Paper 2017/779

Efficient Constructions for $t$-$ (k,n)^{*}$-Random Grid Visual Cryptographic Schemes

Bibhas Chandra Das and Md Kutubuddin Sardar and Avishek Adhikari

Abstract

In this paper we consider both ``OR" and ``XOR" based monochrome random grid visual cryptographic schemes (RGVCS) for $t$-$(k,n)^*$ access structure which is a generalization of the threshold $(k,n)$ access structure in the sense that in all the successful attempts to recover the secret image, the $t$ essential participants must always be present, i.e., a group of $k$ or more participants can get back the secret if these $t$ essential participants are among them. Up to the best of our knowledge, the current proposed work is the first in the literature of RGVCS which provides efficient direct constructions for the $t$-$(k,n)^*$-RGVCS for both ``OR" and ``XOR" model. Finding the closed form of light contrast is a challenging work. However, in this paper we come up with the closed forms of the light contrasts for the ``OR" as well as for the ``XOR" model.
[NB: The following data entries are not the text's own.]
(** * Instax sales forecasting dashboard: data loading, views and shell

    A shallow embedding of [app.py].  The script is a thin orchestration
    layer over pandas, statsmodels and Streamlit; the operations of those
    libraries that the script calls are embedded here with the semantics
    they have on the values the script feeds them:

    - timestamps ([datetime64[ns]]) are nanoseconds since 1970-01-01 as [Z],
      a missing one ([NaT]) is [None];
    - calendar days are day ordinals since 1970-01-01, months are month
      ordinals [12 * year + (month - 1)] of the proleptic Gregorian calendar;
    - integer columns ([Qty], the two series, the rounded forecasts) hold
      64-bit integers: a value is a [Z] of the [int64] range, a sum wraps
      around as numpy's addition does, and the cast of a float to an
      integer is numpy's;
    - the finite values of a float column are rationals ([Q]), next to [NaN]
      and the two infinities;
    - a Streamlit run is the list of the elements it rendered, in order,
      together with its outcome (normal return or an uncaught exception). *)

From Stdlib Require Import ZArith List String Ascii Bool Lia QArith Qround Qabs.
From Stdlib Require Import Sorted Permutation.
Import ListNotations.

Local Open Scope Z_scope.

(** [lia] is used with quotients and remainders by constants throughout. *)
Ltac Zify.zify_post_hook ::= Z.div_mod_to_equations.

(* ------------------------------------------------------------------ *)
(** * Calendar *)
(* ------------------------------------------------------------------ *)

Module Calendar.

(** Nanoseconds in a day: the resolution of [datetime64[ns]]. *)
Definition ns_per_day : Z := 86400000000000.

(** Calendar day of a timestamp ([Timestamp.normalize], the bin of
    [resample('D')]); [Z.div] rounds towards minus infinity. *)
Definition day_of_timestamp (t : Z) : Z := t / ns_per_day.

(** Midnight of a day. *)
Definition timestamp_of_day (d : Z) : Z := d * ns_per_day.

(** Days in one 400-year cycle of the Gregorian calendar. *)
Definition days_per_era : Z := 146097.

(** Year of the cycle (years start on 1 March) of a day of the cycle. *)
Definition yoe_of_doe (doe : Z) : Z :=
  (doe - doe / 1460 + doe / 36524 - doe / 146096) / 365.

(** Day of the (March-based) year. *)
Definition doy_of_doe (doe : Z) : Z :=
  let yoe := yoe_of_doe doe in
  doe - (365 * yoe + yoe / 4 - yoe / 100).

(** March-based month (0 = March, ..., 11 = February) of a day of the year. *)
Definition mp_of_doy (doy : Z) : Z := (5 * doy + 2) / 153.

(** Months since the start of the cycle, for a day of the cycle. *)
Definition moe_of_doe (doe : Z) : Z :=
  12 * yoe_of_doe doe + mp_of_doy (doy_of_doe doe).

(** Month ordinal [12 * year + (month - 1)] of a day ordinal.  The cycles
    are anchored at 0000-03-01, which is day [-719468]; that day lies in
    month ordinal 2. *)
Definition month_of_day (d : Z) : Z :=
  let z := d + 719468 in
  let era := z / days_per_era in
  let doe := z mod days_per_era in
  4800 * era + moe_of_doe doe + 2.

(** (year, month, day) of a day ordinal. *)
Definition civil_from_days (d : Z) : Z * Z * Z :=
  let z := d + 719468 in
  let doe := z mod days_per_era in
  let doy := doy_of_doe doe in
  let mp := mp_of_doy doy in
  let mo := month_of_day d in
  (mo / 12, mo mod 12 + 1, doy - (153 * mp + 2) / 5 + 1).

(** Day of the cycle on which the March-based month [moe] starts. *)
Definition doe_of_moe (moe : Z) : Z :=
  let yoe := moe / 12 in
  let mp := moe mod 12 in
  yoe * 365 + yoe / 4 - yoe / 100 + (153 * mp + 2) / 5.

(** First day of a month ordinal ([Period.to_timestamp] on a monthly
    period, as a day ordinal). *)
Definition month_start (mo : Z) : Z :=
  let m := mo - 2 in
  let era := m / 4800 in
  let moe := m mod 4800 in
  era * days_per_era + doe_of_moe moe - 719468.

(** Day ordinal of a civil date. *)
Definition days_from_civil (y m d : Z) : Z :=
  month_start (12 * y + (m - 1)) + (d - 1).

(** Month ordinal of a timestamp (the bin of [resample('M')], the value of
    [to_period('M')] and of [strftime('%Y-%m')]). *)
Definition month_of_timestamp (t : Z) : Z := month_of_day (day_of_timestamp t).

End Calendar.

(* ------------------------------------------------------------------ *)
(** * Python values, exceptions and results *)
(* ------------------------------------------------------------------ *)

Module Python.

(** The exceptions the script can meet.  All of them are subclasses of
    [Exception]; the script tells [FileNotFoundError] from the rest. *)
Inductive exn :=
| FileNotFoundError (msg : string)
| AttributeError (msg : string)
| ValueError (msg : string)
| KeyError (msg : string)
| OtherException (kind msg : string).

(** [str(e)]. *)
Definition exn_text (e : exn) : string :=
  match e with
  | FileNotFoundError msg | AttributeError msg | ValueError msg
  | KeyError msg | OtherException _ msg => msg
  end.

(** Outcome of an expression: a value or a raised exception. *)
Inductive result (A : Type) :=
| Ok (a : A)
| Raise (e : exn).
Arguments Ok {A} a.
Arguments Raise {A} e.

Definition rbind {A B} (r : result A) (k : A -> result B) : result B :=
  match r with
  | Ok a => k a
  | Raise e => Raise e
  end.

(** A list of fallible steps, stopped by the first one that raises. *)
Fixpoint rmap {A B} (f : A -> result B) (l : list A) : result (list B) :=
  match l with
  | [] => Ok []
  | a :: l' =>
      rbind (f a) (fun b => rbind (rmap f l') (fun bs => Ok (b :: bs)))
  end.

(** A float: a finite value (every finite double is a rational), [NaN] or
    an infinity. *)
Inductive fval :=
| Finite (q : Q)
| NaN
| PosInf
| NegInf.
Lemma load_propagates_library_errors_witness :
  result (Faulty.load (Demo.index "index" false None (Some "storage"))
            Demo.fresh_world)
  = inl (@LibraryError Demo.objects "FileNotFoundError").
Proof.
  apply (f_equal result
           (proj1 (@load_propagates_library_errors Demo.objects Faulty.platform
                     (Demo.index "index" false None (Some "storage"))
                     Demo.fresh_world "storage" eq_refl eq_refl)
              "FileNotFoundError" [] eq_refl)).
Defined.

Lemma load_ignores_documents_witness :
  Demo.load (Demo.index "index" false None (Some "storage")) Demo.fresh_world =
  Demo.load (Demo.index "index" true (Some ["a test document"]) (Some "storage"))
    Demo.fresh_world.
Proof.
  apply (@load_ignores_documents Demo.objects Demo.platform
           (Demo.index "index" false None (Some "storage"))
           (Demo.index "index" true (Some ["a test document"]) (Some "storage"))
           Demo.fresh_world);
    reflexivity.
Defined.
Lemma facade_unsynchronized :
  (forall config, emits unsynchronized (VideoEncoder.Create config))
  /\ (forall fuel self yuv_data encoded_frame,
        emits unsynchronized
          (VideoEncoder.EncodeYUV420 fuel self yuv_data encoded_frame))
  /\ (forall self nv12_data encoded_frame,
        emits unsynchronized (VideoEncoder.EncodeNV12 self nv12_data encoded_frame))
  /\ (forall fuel self encoded_frame,
        emits unsynchronized (VideoEncoder.Flush fuel self encoded_frame))
  /\ (forall self new_bitrate,
        emits unsynchronized (VideoEncoder.UpdateBitrate self new_bitrate))
  /\ (forall self new_framerate,
        emits unsynchronized (VideoEncoder.UpdateFramerate self new_framerate)).
Proof.
  repeat split; intros.
  - unfold VideoEncoder.Create. unfold_wrappers. emits_with facade_call.
  - destruct self; cbn [VideoEncoder.EncodeYUV420]; unfold_wrappers;
      emits_with facade_call.
  - destruct self; cbn [VideoEncoder.EncodeNV12]; unfold_wrappers;
      emits_with facade_call.
  - destruct self; cbn [VideoEncoder.Flush]; unfold_wrappers; emits_with facade_call.
  - destruct self; cbn [VideoEncoder.UpdateBitrate]; unfold_wrappers;
      emits_with facade_call.
  - destruct self; cbn [VideoEncoder.UpdateFramerate]; unfold_wrappers;
      emits_with facade_call.
Qed.

End Facade.

End EveryOperation.



Lemma toy_encoders_unsynchronized :
  Encoders_unsynchronized (E := ToyLibrary.no_encoders).
Proof. repeat split; intros; constructor. Qed.

(** C3, as the code has it.  The columns the loader looks for are named
    ORDERDATE and SALES, compared exactly; when one of them is absent the run
    shows one error and stops there ([st.stop()], nothing retried, nothing
    raised); the error lists both required names, whichever is missing. *)
Theorem required_columns_checked
  (V : Type) (vzero : V) (vadd : V -> V -> V) (Results : Type)
  (env : Env V Results) (raw_data : list Byte.byte) (df : DataFrame V)
  (Hread : read_csv env raw_data (choose_encoding (chardet_detect env raw_data)) = inr df)
  (Hmissing : ~ (In "ORDERDATE" (columns df) /\ In "SALES" (columns df))) :
  run vzero vadd env (Some raw_data)
  = (preamble V ++ [st_error V (schema_message env)], Halted)
  /\ (schema_message env = "❌ Your file must include the columns: {'ORDERDATE', 'SALES'}"
      \/ schema_message env = "❌ Your file must include the columns: {'SALES', 'ORDERDATE'}").
Proof.
  split.
  - eapply run_schema_error; [exact Hread|].
    destruct (issubset required_cols (columns df)) eqn:E; [|reflexivity].
    apply issubset_required in E. contradiction.
  - unfold schema_message, required_cols_repr.
    destruct (set_order_swapped env); [right | left]; reflexivity.
Qed.

Lemma required_columns_checked_witness :
  run 0 Demo.int64_add Demo.env_renamed (Some [])
  = (preamble Z ++ [st_error Z (schema_message Demo.env_renamed)], Halted)
  /\ (schema_message Demo.env_renamed
      = "❌ Your file must include the columns: {'ORDERDATE', 'SALES'}"
      \/ schema_message Demo.env_renamed
         = "❌ Your file must include the columns: {'SALES', 'ORDERDATE'}").
Proof.
  apply (@required_columns_checked Z 0 Demo.int64_add unit Demo.env_renamed []
           Demo.renamed_frame).
  - reflexivity.
  - simpl. intros [_ [H | [H | []]]]; discriminate.
Defined.

(** C3 as the spec words it fails: a file whose header has the columns
    "order date" and "sales" is rejected, and the other way round a file
    without them but with ORDERDATE and SALES goes through to the forecast;
    and when only SALES is missing the error still names ORDERDATE. *)
Lemma spelled_columns_rejected :
  issubset ["order date"; "sales"] (columns Demo.spelled_frame) = true
  /\ run 0 Demo.int64_add Demo.env_spelled (Some [])
     = (preamble Z ++
        [st_error Z "❌ Your file must include the columns: {'ORDERDATE', 'SALES'}"],
        Halted)
  /\ issubset ["order date"; "sales"] (columns Demo.orders_2024) = false
  /\ snd (run 0 Demo.int64_add Demo.env_2024 (Some [])) = Finished
  /\ In "ORDERDATE" (columns Demo.renamed_frame)
  /\ run 0 Demo.int64_add Demo.env_renamed (Some [])
     = (preamble Z ++
        [st_error Z "❌ Your file must include the columns: {'ORDERDATE', 'SALES'}"],
        Halted).
Proof.
  repeat split; try reflexivity. left; reflexivity.
Qed.

(** ** An empty series *)

(** C4, as the code has it.  When no row is left after the rows with bad
    dates are dropped, the monthly series is empty and the run goes on as
    for any other file: it announces the aggregation, charts the empty
    series and starts the model on it.  The one error it then shows comes
    from the catch-all handler, so the page never reports a data-quality
    error of its own. *)
Theorem empty_series_reaches_the_model
  (V : Type) (vzero : V) (vadd : V -> V -> V) (Results : Type)
  (env : Env V Results) (raw_data : list Byte.byte) (df : DataFrame V)
  (Hread : read_csv env raw_data (choose_encoding (chardet_detect env raw_data)) = inr df)
  (Hcols : issubset required_cols (columns df) = true)
  (Hzero : validated (parse_date env) (rows df) = []) :
  monthly_sales vzero vadd (parse_date env) (rows df) = []
  /\ (exists e,
         fst (run vzero vadd env (Some raw_data)) =
         preamble V ++
         [st_success V "✅ Processed and aggregated monthly sales.";
          st_line_chart (@nil (Timestamp * V));
          st_spinner V "Training SARIMA model...";
          st_error V (generic_message e)])
  /\ (forall e, SARIMAX_fit env [] = inl e ->
                fst (run vzero vadd env (Some raw_data)) =
                preamble V ++
                [st_success V "✅ Processed and aggregated monthly sales.";
                 st_line_chart (@nil (Timestamp * V));
                 st_spinner V "Training SARIMA model...";
                 st_error V (generic_message e)])
  /\ ~ reports_data_quality_error env (fst (run vzero vadd env (Some raw_data))).
Proof.
  assert (Hempty : monthly_sales vzero vadd (parse_date env) (rows df) = []).
  { unfold monthly_sales.
    change (dropna_ORDERDATE (parse_ORDERDATE (parse_date env) (rows df)))
      with (validated (parse_date env) (rows df)).
    rewrite Hzero. reflexivity. }
  destruct (run_empty_series vzero vadd env raw_data Hread Hcols Hempty)
    as (e & Hpage & Hwhy).
  split; [exact Hempty|].
  split; [exists e; exact Hpage|].
  split.
  - intros e' Hfit. rewrite <- Hempty in Hfit.
    rewrite (run_fit_error vzero vadd env raw_data Hread Hcols Hfit).
    rewrite Hempty. reflexivity.
  - intros [_ Hno]. apply Hno. rewrite Hpage.
    apply in_or_app. right. simpl. auto.
Qed.

Lemma empty_series_reaches_the_model_witness :
  monthly_sales 0 Demo.int64_add Demo.parse_iso (rows Demo.header_only) = []
  /\ (exists e,
         fst (run 0 Demo.int64_add Demo.env_header_only (Some [])) =
         preamble Z ++
         [st_success Z "✅ Processed and aggregated monthly sales.";
          st_line_chart (@nil (Timestamp * Z));
          st_spinner Z "Training SARIMA model...";
          st_error Z (generic_message e)])
  /\ (forall e, SARIMAX_fit Demo.env_header_only [] = inl e ->
                fst (run 0 Demo.int64_add Demo.env_header_only (Some [])) =
                preamble Z ++
                [st_success Z "✅ Processed and aggregated monthly sales.";
                 st_line_chart (@nil (Timestamp * Z));
                 st_spinner Z "Training SARIMA model...";
                 st_error Z (generic_message e)])
  /\ ~ reports_data_quality_error Demo.env_header_only
         (fst (run 0 Demo.int64_add Demo.env_header_only (Some []))).
Proof.
  apply (@empty_series_reaches_the_model Z 0 Demo.int64_add unit
           Demo.env_header_only [] Demo.header_only); reflexivity.
Defined.

(** C4 as the spec words it fails on a header-only file: the run starts the
    model on the empty series, shows the handler's generic error for the
    model's exception and nothing that would count as a data-quality error. *)
Lemma header_only_file_is_fitted :
  validated Demo.parse_iso (rows Demo.header_only) = []
  /\ run 0 Demo.int64_add Demo.env_header_only (Some [])
     = (preamble Z ++
        [st_success Z "✅ Processed and aggregated monthly sales.";
         st_line_chart (@nil (Timestamp * Z));
         st_spinner Z "Training SARIMA model...";
         st_error Z (generic_message Demo.empty_series_error)],
        Uncaught forecast_df_unbound)
  /\ ~ reports_data_quality_error Demo.env_header_only
         (fst (run 0 Demo.int64_add Demo.env_header_only (Some []))).
Proof.
  split; [reflexivity|]. split; [reflexivity|].
  intros [_ Hno]. apply Hno. vm_compute. auto 10.
Qed.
As our proposed schemes are the first proposed schemes for $t$-$(k,n)^*$-RGVCS, it is not possible for us to compare our schemes directly with the existing schemes. However, we have constructed $t$-$(k,n)^*$-RGVCS, as a particular case, from the random grid based schemes for general access structures. Theoretical as well as simulation based data show that our proposed schemes work much efficiently than all these customized schemes.